How does the way you dress reflect who you are?

When I wake up in the morning I look around my wardrobe and this item jumps out; so it makes me look a certain way and my outfit of the day is literally 100% reflection of my mood; of my vibration. Sometimes I feel down and I think I can change this. I accept that feeling of being sad, I’m not denying those feelings, but when I’m like that then that’s when I will choose something that is even more outrageous. I don’t want to hide away on those days. I will deliberately put myself in a position where I get more attention. I will embrace my attention seeking inner little child! I want to maintain a sense of humility but there is a difference between that and putting yourself down. When I dress in this way, when I am authentic, I communicate with more people, I make relationships and straight away that makes me feel better. And those connections make others feel good too. And I am inspired to play with my identity to forge more links to others and we create this cycle of inspiration. And it’s all because of the manner in which I dress.

Do you see Dress as having a way to make not just an individual happier but having a bigger part to play in the world?

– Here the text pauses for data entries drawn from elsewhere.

(** The entry leaves the table with its timer and no continuation is
    invoked: the [Error] of its rejection could not be built. *)
Lemma co_take_dropped {Q} used id e w :
  Q 0%nat -> JsMap.get id (_pending w) = Some e ->
  correlated Q used w -> correlated Q used (take id e w).
Proof.
  intros HQ Hg H.
  generalize (co_take used id e [] w Hg (fun _ _ _ H => H) (fun _ _ => eq_refl)
                (or_intror HQ) H).
  apply co_ext; fields; rewrite ?app_nil_r; reflexivity.
Qed.

(** *** The loop of [onclose] *)

Lemma reject_each_timers l : forall w t cb,
  timers
    (fold_left
       (fun w (ie : string * entry) =>
          push (Reject (fst ie) (cont (snd ie)) (Error "Gateway connection closed"))
            (clearTimeout (timer (snd ie)) w)) l w) !! t = Some cb ->
  timers w !! t = Some cb /\ forall ie, In ie l -> timer (snd ie) <> t.
Proof.
  induction l as [|ie l IH]; intros w t cb; cbn [fold_left].
  - intros H. split; [assumption | intros ie []].
  - intros [H Hl]%IH. fields in H. apply lookup_delete_Some in H as [Hne H].
    split; [assumption|]. intros ie' [<-|Hin]; auto.
Qed.

Lemma settled_rejections id l :
  NoDup (JsMap.keys l) ->
  settled id (map closed_rejection l)
  = match JsMap.get id l with Some _ => 1%nat | None => 0%nat end.
Proof.
  induction l as [|[k v] l IH]; [reflexivity|].
  intros [Hk Hnd]%NoDup_cons. cbn. destruct (String.eqb k id) eqn:E.
  - apply String.eqb_eq in E. subst k. rewrite (IH Hnd).
    assert (Hnone : JsMap.get id l = None).
    { apply JsMapFacts.get_None. intros Hin. apply Hk. now apply list_elem_of_In. }
    now rewrite Hnone.
  - apply (IH Hnd).
Qed.

Lemma co_reject_all {Q} used w :
  Q 1%nat ->
  wf w -> correlated Q used w -> correlated Q used (with_pending [] (reject_all w)).
Proof.
  intros HQ Hwf [H1 H2 H3 H4 H5].
  destruct (reject_all_fields w) as (Htr & _).
  assert (Htimers : forall t cb, timers (reject_all w) !! t = Some cb ->
                      timers w !! t = Some cb
                      /\ forall id e, JsMap.get id (_pending w) = Some e -> timer e <> t).
  { intros t cb [H Hl]%reject_each_timers. split; [assumption|].
    intros id e Hg%JsMapFacts.get_In. apply (Hl (id, e) Hg). }
  assert (Hin : forall t id method p d,
             In (SetTimeout t (CallTimeout id method p) d)
               (trace w ++ map closed_rejection (_pending w)) ->
             In (SetTimeout t (CallTimeout id method p) d) (trace w)).
  { intros t id method p d [H|H]%in_app_or; [assumption|].
    apply in_map_iff in H as (ie & [=] & _). }
  constructor; fields; rewrite ?Htr.
  - intros t id method p [H Hl]%Htimers. specialize (H1 _ _ _ _ H).
    now apply Hl in H1.
  - intros t id [H Hl]%Htimers. specialize (H2 _ _ H). now apply Hl in H2.
  - discriminate.
  - intros id Hid. destruct (H4 id Hid) as (Ha & Hb & Hc).
    rewrite settled_app, Hb, (settled_rejections id _ (wf_keys w Hwf)), Ha.
    repeat split. intros t method p d Hi%Hin. now apply (Hc t method p d).
  - intros t id method p d Hi%Hin. specialize (H5 t id method p d Hi).
    rewrite settled_app, (settled_rejections id _ (wf_keys w Hwf)).
    destruct (JsMap.get id (_pending w)) as [e|] eqn:Hg.
    + destruct (H3 id e Hg) as [_ ->]. exact HQ.
    + now rewrite Nat.add_0_r.
Qed.

Lemma co_onopen {Q} used w : correlated Q used w -> correlated Q used (onopen w).
Proof. unfold onopen. auto with gateway. Qed.

Lemma co_onclose {Q} used k w :
  Q 1%nat ->
  wf w -> correlated Q used w -> correlated Q used (onclose k w).
Proof.
  intros HQ Hwf H. unfold onclose.
  set (w1 := with_serverInfo None
               (with_connectedAt None
                  (with_handshakeComplete false
                     (with_connected false (clear_handshakeTimer k w))))).
  assert (Hwf1 : wf w1) by (unfold w1; auto 10 with gateway).
  assert (H1 : correlated Q used w1)
    by (unfold w1; auto 10 using co_clear_handshakeTimer with gateway).
  assert (Hwf2 : wf (with_pending [] (reject_all w1))) by auto with gateway.
  assert (H2 : correlated Q used (with_pending [] (reject_all w1)))
    by (apply co_reject_all; assumption).
  destruct (_handshakeComplete (clear_handshakeTimer k w)).
  - apply co_scheduleReconnect; [now apply wf_push | now apply co_push].
  - now apply co_scheduleReconnect.
Qed.
(** Without the direct predicate, the decision of the probe rests on at
    most one timestamp value: either it is [False] whatever the clock and
    the TTL, or the store has given a value [v] and the decision is the one
    drawn from [v]. *)
Lemma probe_window (store : Store) (key feat want_dim : string) (pair_id : option string) :
  unsupported (should_suppress_by_key store) ->
  exists ov : option pyval, forall ttl now,
    match answer (capability_probe store key feat want_dim ttl pair_id now) with
    | Ok (Some b) => b
    | _ => false
    end
    = match ov with Some v => stamp_decision v ttl now | None => false end.
Proof.
  intros Hnp. unfold capability_probe.
  set (q := {| q_key := key; q_list := feat; q_dim := want_dim; q_pair_id := pair_id |}).
  destruct (by_record_window store q) as (ovr & Hr).
  assert (Hp : forall a, by_predicate store a = ([], Ok None))
    by (intros a; now apply by_predicate_unsupported).
  assert (Hfall : forall l ttl now,
             match answer (next (l, Ok None) (by_record store q ttl now)) with
             | Ok (Some b) => b
             | _ => false
             end = match ovr with Some v => stamp_decision v ttl now | None => false end)
    by (intros l ttl now; rewrite next_after_none; apply Hr).
  destruct (last_negative_ts store) as [|e|v|f] eqn:Hl.
  - exists ovr. intros ttl now. rewrite Hp, next_after_none.
    unfold by_last_ts, lift, bind. rewrite Hl. apply Hfall.
  - destruct e;
      try (exists None; intros ttl now; rewrite Hp, next_after_none;
           unfold by_last_ts, lift, bind; rewrite Hl; reflexivity).
    exists ovr. intros ttl now. rewrite Hp, next_after_none.
    unfold by_last_ts, lift, bind. rewrite Hl. apply Hfall.
  - exists ovr. intros ttl now. rewrite Hp, next_after_none.
    unfold by_last_ts, lift, bind. rewrite Hl. apply Hfall.
  - destruct (f q) as [ts|e] eqn:Hq.
    + destruct (is_none ts) eqn:Hn.
      * exists ovr. intros ttl now. rewrite Hp, next_after_none.
        assert (Hnt : no_timestamp store q).
        { unfold no_timestamp. rewrite Hl, Hq. destruct ts; try discriminate; reflexivity. }
        rewrite (by_last_ts_none _ _ ttl now Hnt). apply Hfall.
      * exists (Some ts). intros ttl now. rewrite Hp, next_after_none.
        assert (Hne : ts <> PNone) by (intros ->; discriminate Hn).
        rewrite (by_last_ts_some _ _ ttl now _ _ Hl Hq Hne).
        unfold stamp_decision, next, bind, answer.
        destruct (stamp_outcome ts ttl now) as [b|e]; reflexivity.
    + exists None. intros ttl now. rewrite Hp, next_after_none.
      unfold by_last_ts, lift, bind, invoke. rewrite Hl. simpl. rewrite Hq. reflexivity.
Qed.

(** The same for a whole run. *)
Lemma run_window (resolver : dict -> result string) (store : Store) (entity : dict)
    (scope : scope_arg) (pair_id : option string) :
  unsupported (should_suppress_by_key store) ->
  exists ov : option pyval, forall ttl_sec now,
    answer (should_suppress_write resolver store entity scope pair_id ttl_sec now)
    = Ok match ov, run_ttl store scope ttl_sec with
         | Some v, Ok ttl => stamp_decision v ttl now
         | _, _ => false
         end.
Proof.
  intros Hnp. unfold run_ttl.
  destruct (_coerce_scope scope) as [[feat dim]|e] eqn:Hs.
  2: { exists None. intros. now rewrite (scope_raise_false _ _ _ _ _ _ _ _ Hs). }
  destruct (resolver entity) as [key|e] eqn:Hk.
  2: { exists None. intros. now rewrite (key_raise_false _ _ _ _ _ _ _ _ Hk). }
  destruct (probe_window store key feat (opposing (Some dim)) pair_id Hnp) as (ov & H).
  exists ov. intros ttl_sec now.
  destruct (ttl_in_force store feat ttl_sec) as [ttl|e] eqn:Ht.
  - rewrite (should_suppress_write_run _ _ _ _ _ _ _ _ _ _ _ Hs Hk Ht).
    cbv zeta. unfold answer at 1. simpl. rewrite H. now destruct ov.
  - rewrite (ttl_raise_false _ _ _ _ _ _ _ _ _ _ _ Hs Hk Ht). now destruct ov.
Qed.

Lemma float_of_int_finite (z : Z) (x : float) :
  float_of_int z = Ok x -> x = F (rounded (scaled z)).
Proof.
  unfold float_of_int, round_scaled, rounded.
  destruct (overflow_threshold <=? round_mag (Z.abs (scaled z))); [discriminate|].
  intros E; now injection E as <-.
Qed.

Lemma stamp_decision_later (v : pyval) (ttl n n' : Z) :
  n <= n' -> stamp_decision v ttl (F n) = false -> stamp_decision v ttl (F n') = false.
Proof.
  intros Hle. unfold stamp_decision, stamp_outcome.
  destruct (py_int v) as [z|e]; [|reflexivity]. unfold elapsed_lt.
  destruct (float_of_int z) as [zf|e] eqn:Ez; [|reflexivity].
  rewrite (float_of_int_finite z zf Ez). unfold fsub.
  apply flt_int_round_scaled_mono. lia.
Qed.

Lemma stamp_decision_longer (v : pyval) (t t' : Z) (now : float) :
  t <= t' -> stamp_decision v t now = true -> stamp_decision v t' now = true.
Proof.
  intros Hle. unfold stamp_decision, stamp_outcome.
  destruct (py_int v) as [z|e]; [|discriminate]. unfold elapsed_lt.
  destruct (float_of_int z) as [zf|e]; [|discriminate].
  now apply flt_int_mono_ttl.
Qed.

(** X18.  Suppression decided from a timestamp expires and does not come
    back: for a store without the direct predicate, once the answer is
    [False] at some finite reading of the clock it is [False] at every
    later reading, the store answering the same. *)
Theorem suppression_expires_for_good :
  forall (resolver : dict -> result string) (store : Store) (entity : dict)
         (scope : scope_arg) (pair_id : option string) (ttl_sec : option Z) (now now' : Z),
    unsupported (should_suppress_by_key store) ->
    now <= now' ->
    answer (should_suppress_write resolver store entity scope pair_id ttl_sec (F now))
    = Ok false ->
    answer (should_suppress_write resolver store entity scope pair_id ttl_sec (F now'))
    = Ok false.
Proof.
  intros resolver store entity scope pair_id ttl_sec now now' Hnp Hle.
  destruct (run_window resolver store entity scope pair_id Hnp) as (ov & H).
  rewrite !H. destruct ov as [v|]; [|reflexivity].
  destruct (run_ttl store scope ttl_sec) as [ttl|e]; [|reflexivity].
  intros E. injection E as E. f_equal. exact (stamp_decision_later v ttl now now' Hle E).
Qed.

Lemma suppression_expires_for_good_witness :
  answer (should_suppress_write canonical_key (ts_store (PInt 0) PNone) matrix rate_ratings
            None None (F (scaled 300000))) = Ok false.
Proof.
  apply (suppression_expires_for_good canonical_key (ts_store (PInt 0) PNone) matrix
           rate_ratings None None (scaled 259200) (scaled 300000)).
  - exact I.
  - vm_compute. discriminate.
  - vm_compute. reflexivity.
Defined.

(** X19.  A longer override never suppresses less: for a store without the
    direct predicate, a write suppressed under a non-zero TTL override is
    suppressed under every larger one. *)
Theorem longer_override_suppresses_more :
  forall (resolver : dict -> result string) (store : Store) (entity : dict)
         (scope : scope_arg) (pair_id : option string) (t t' : Z) (now : float),
    unsupported (should_suppress_by_key store) ->
    t <> 0 -> t' <> 0 -> t <= t' ->
    answer (should_suppress_write resolver store entity scope pair_id (Some t) now) = Ok true ->
    answer (should_suppress_write resolver store entity scope pair_id (Some t') now) = Ok true.
Proof.
  intros resolver store entity scope pair_id t t' now Hnp Ht Ht' Hle.
  destruct (run_window resolver store entity scope pair_id Hnp) as (ov & H).
  rewrite !H. destruct ov as [v|]; [|discriminate].
  unfold run_ttl. destruct (_coerce_scope scope) as [[feat dim]|e]; [|trivial].
  unfold ttl_in_force, ttl_or.
  destruct (Z.eqb_spec t 0); [contradiction|]. destruct (Z.eqb_spec t' 0); [contradiction|].
  intros E. injection E as E. f_equal. exact (stamp_decision_longer v t t' now Hle E).
Qed.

So on a personal level when I suppress who I am it makes me unhappy, why I should be a particular way to suit others? I don’t want to fragmentize my personality, to split off my creativity; I want to express all of me so I can be a fully nuanced person. I can be quite political in the way I mix up the symbolism in how I dress; I take different cultural references and wear them together. This often leads to a dialogue. That’s good.  I want to spark off ideas and debate. My clothes do that. People stop me in the street and they may not always be complimentary but we talk and who knows they may go home and think yes we are all the same really. In this part of London we have such a mix of cultures it’s good to learn about each other, we are all humans underneath, I may not agree with your views but I can try to understand them. I want to create a community where we are all accepted, I do that in my own little way in Gigi’s. People drop by to chat and try on clothes and play with the way they look, people from all backgrounds and communities. It’s all-encompassing. That’s my vision that we all get along together, no one is left out. I start with myself, my ideas about fashion, and colour and the arts and how they have helped me, then I hope that my way helps others; that my love, of creativity, colour, way of being, expands and brings about healing and forgiveness. We can all share that. I don’t see fashion as being superficial if it can help me with these goals.

Gigi's Dresing Room



My Reflections

Galina shared so much with me during our chat. She has a beautiful philosophy on life. I can see how transformative her way of looking at the world is for her clients, she is nurturing, kind and encouraging. There is no sense that her way of dressing is right for everyone, but she inspires others to find their own way of being that can be expressed in the way that they dress. I love her vision for the unifying qualities that fashion can have for communities. The ColourWalk is a simple, tangible way of connecting people to each other, to walk and talk and experience a time and space together that is constrained only by a love of self-expression; like colourful Flaneurs, a moving art form through the streets of London.